(** X5.  Lines 362-369: a response without dimensions becomes the
    indicator matrix of its classes, [nobs] rows and one column per class
    (a plain vector when there is one class): each row other than an [NA]
    row holds a single 1, in the column of its class, and 0 elsewhere; two
    observations share that column exactly when their values agree to 15
    significant digits; an [NA] observation gives a row of [NA]. *)
Theorem response_indicator_one_hot v s r s' :
  shape_response (YVec v) s = ROk r s' ->
  exists k (cls : dbl -> nat),
    snd r = [k] /\
    ydim (fst r) = (if k =? 1 then None else Some [List.length v; k]) /\
    List.length (yvals (fst r)) = k * List.length v /\
    (forall d, In d v -> d <> NA -> 1 <= cls d <= k) /\
    (forall d d', In d v -> d <> NA -> In d' v -> d' <> NA ->
       (cls d = cls d' <-> dbl_same d d' = true)) /\
    (forall i j, i < List.length v -> 1 <= j <= k ->
       nth ((j - 1) * List.length v + i) (yvals (fst r)) NA =
       match nth i v NA with
       | NA => NA
       | d => if j =? cls d then Num 1%Q else Num 0%Q
       end).
Proof.
  intros H. apply shape_response_vec in H. destruct H as [-> _].
  set (lv := factor_levels v).
  assert (Hf : forall d, In d v -> d <> NA -> 1 <= level_pos lv d <= List.length lv).
  { intros d Hd Hna. split; [apply level_pos_found, factor_levels_covers; assumption|].
    apply level_pos_bound. }
  exists (List.length lv), (level_pos lv). simpl.
  unfold indicator. cbv zeta.
  set (vals := flat_map _ (seq 1 (List.length lv))).
  split; [reflexivity|]. split; [destruct (List.length lv =? 1); reflexivity|].
  split; [destruct (List.length lv =? 1); apply length_flat_map_blocks|].
  split; [exact Hf|]. split.
  - intros d d' Hd Hna Hd' Hna'. split.
    + intros He. pose proof (level_pos_nth lv d) as H1. pose proof (level_pos_nth lv d') as H2.
      rewrite He in H1. pose proof (Hf d Hd Hna) as B1. pose proof (Hf d' Hd' Hna') as B2.
      assert (S1 : dbl_same (nth (level_pos lv d' - 1) lv NA) d = true) by (apply H1; lia).
      assert (S2 : dbl_same (nth (level_pos lv d' - 1) lv NA) d' = true) by (apply H2; lia).
      rewrite dbl_same_sym in S1. eapply dbl_same_trans; eassumption.
    + apply level_pos_same.
  - intros i j Hi Hj.
    assert (Hv : nth ((j - 1) * List.length v + i) (yvals (if List.length lv =? 1 then YVec vals
                    else YMat (List.length v) (List.length lv) vals)) NA =
                 nth ((j - 1) * List.length v + i) vals NA)
      by (destruct (List.length lv =? 1); reflexivity).
    rewrite Hv. unfold vals.
    rewrite (nth_flat_map_blocks _ v NA 1 (List.length lv) (j - 1) i) by lia.
    replace (1 + (j - 1)) with j by lia.
    destruct (nth i v NA) as [q | | | |] eqn:Ed;
      try (rewrite level_pos_na; reflexivity);
      (assert (Hin : 1 <= level_pos lv (nth i v NA) <= List.length lv)
         by (apply Hf; [apply nth_In; exact Hi | rewrite Ed; discriminate]);
       rewrite Ed in Hin;
       destruct (level_pos lv _) as [|kk]; [lia|]; rewrite Nat.eqb_sym; reflexivity).
Qed.

(** X6.  Lines 359 and 379-381: with a response that has dimensions
    [r x c], [nc] is [dim(y)], the default [penalty.factor] is
    [matrix(1, nvars, r)], and comparing its dimensions with
    [c(nvars, r, c)] (recycled) fails unless [c = nvars]: such a call
    without an explicit [penalty.factor] stops whenever the response has a
    number of columns other than [nvars]. *)
Theorem matrix_response_default_penalty_stops inp r c v s :
  in_y inp = YMat r c v -> in_penalty_factor inp = None -> c <> x_ncol (in_x inp) ->
  forall s1 s', glmnet_stage1 inp s <> ROk s1 s'.
Proof.
  intros Hy Hpf Hc s1 s' H. unfold glmnet_stage1 in H. peel H.
  rewrite Hy in Hm. unfold shape_response in Hm. simpl in Hm.
  unfold ret in Hm. injection Hm; intros; subst.
  rewrite Hpf in E2. unfold all_eq_recycled, recycle in E2. simpl in E2.
  rewrite Nat.eqb_refl in E2. simpl in E2.
  replace (x_ncol (in_x inp) =? c) with false in E2 by (symmetry; apply Nat.eqb_neq; congruence).
  rewrite Nat.eqb_refl in E2. discriminate.
Qed.

Lemma r_any_false_iff (f : dbl -> lgl) l :
  r_any (map f l) = LFalse <-> Forall (fun d => f d = LFalse) l.
Proof.
  split.
  - intros H. apply Forall_forall. intros d Hd. apply (r_any_false (map f l) H). apply in_map. exact Hd.
  - intros H. unfold r_any.
    replace (existsb _ (map f l)) with false.
    2: { symmetry. apply not_true_iff_false. intros He. apply existsb_exists in He.
         destruct He as (x & Hx & Hv). apply in_map_iff in Hx. destruct Hx as (d & <- & Hd).
         rewrite Forall_forall in H. rewrite (H d Hd) in Hv. discriminate. }
    replace (existsb _ (map f l)) with false; [reflexivity|].
    symmetry. apply not_true_iff_false. intros He. apply existsb_exists in He.
    destruct He as (x & Hx & Hv). apply in_map_iff in Hx. destruct Hx as (d & <- & Hd).
    rewrite Forall_forall in H. rewrite (H d Hd) in Hv. discriminate.
Qed.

Task prompt :: Find the line with "number of columns other than [nvars]. *)" in the material above. Reproduce it and each line after it up to and including the line with "rewrite Hy in".

Output of the task ::
    number of columns other than [nvars]. *)
Theorem matrix_response_default_penalty_stops inp r c v s :
  in_y inp = YMat r c v -> in_penalty_factor inp = None -> c <> x_ncol (in_x inp) ->
  forall s1 s', glmnet_stage1 inp s <> ROk s1 s'.
Proof.
  intros Hy Hpf Hc s1 s' H. unfold glmnet_stage1 in H. peel H.
  rewrite Hy in Hm. unfold shape_response in Hm. simpl in Hm.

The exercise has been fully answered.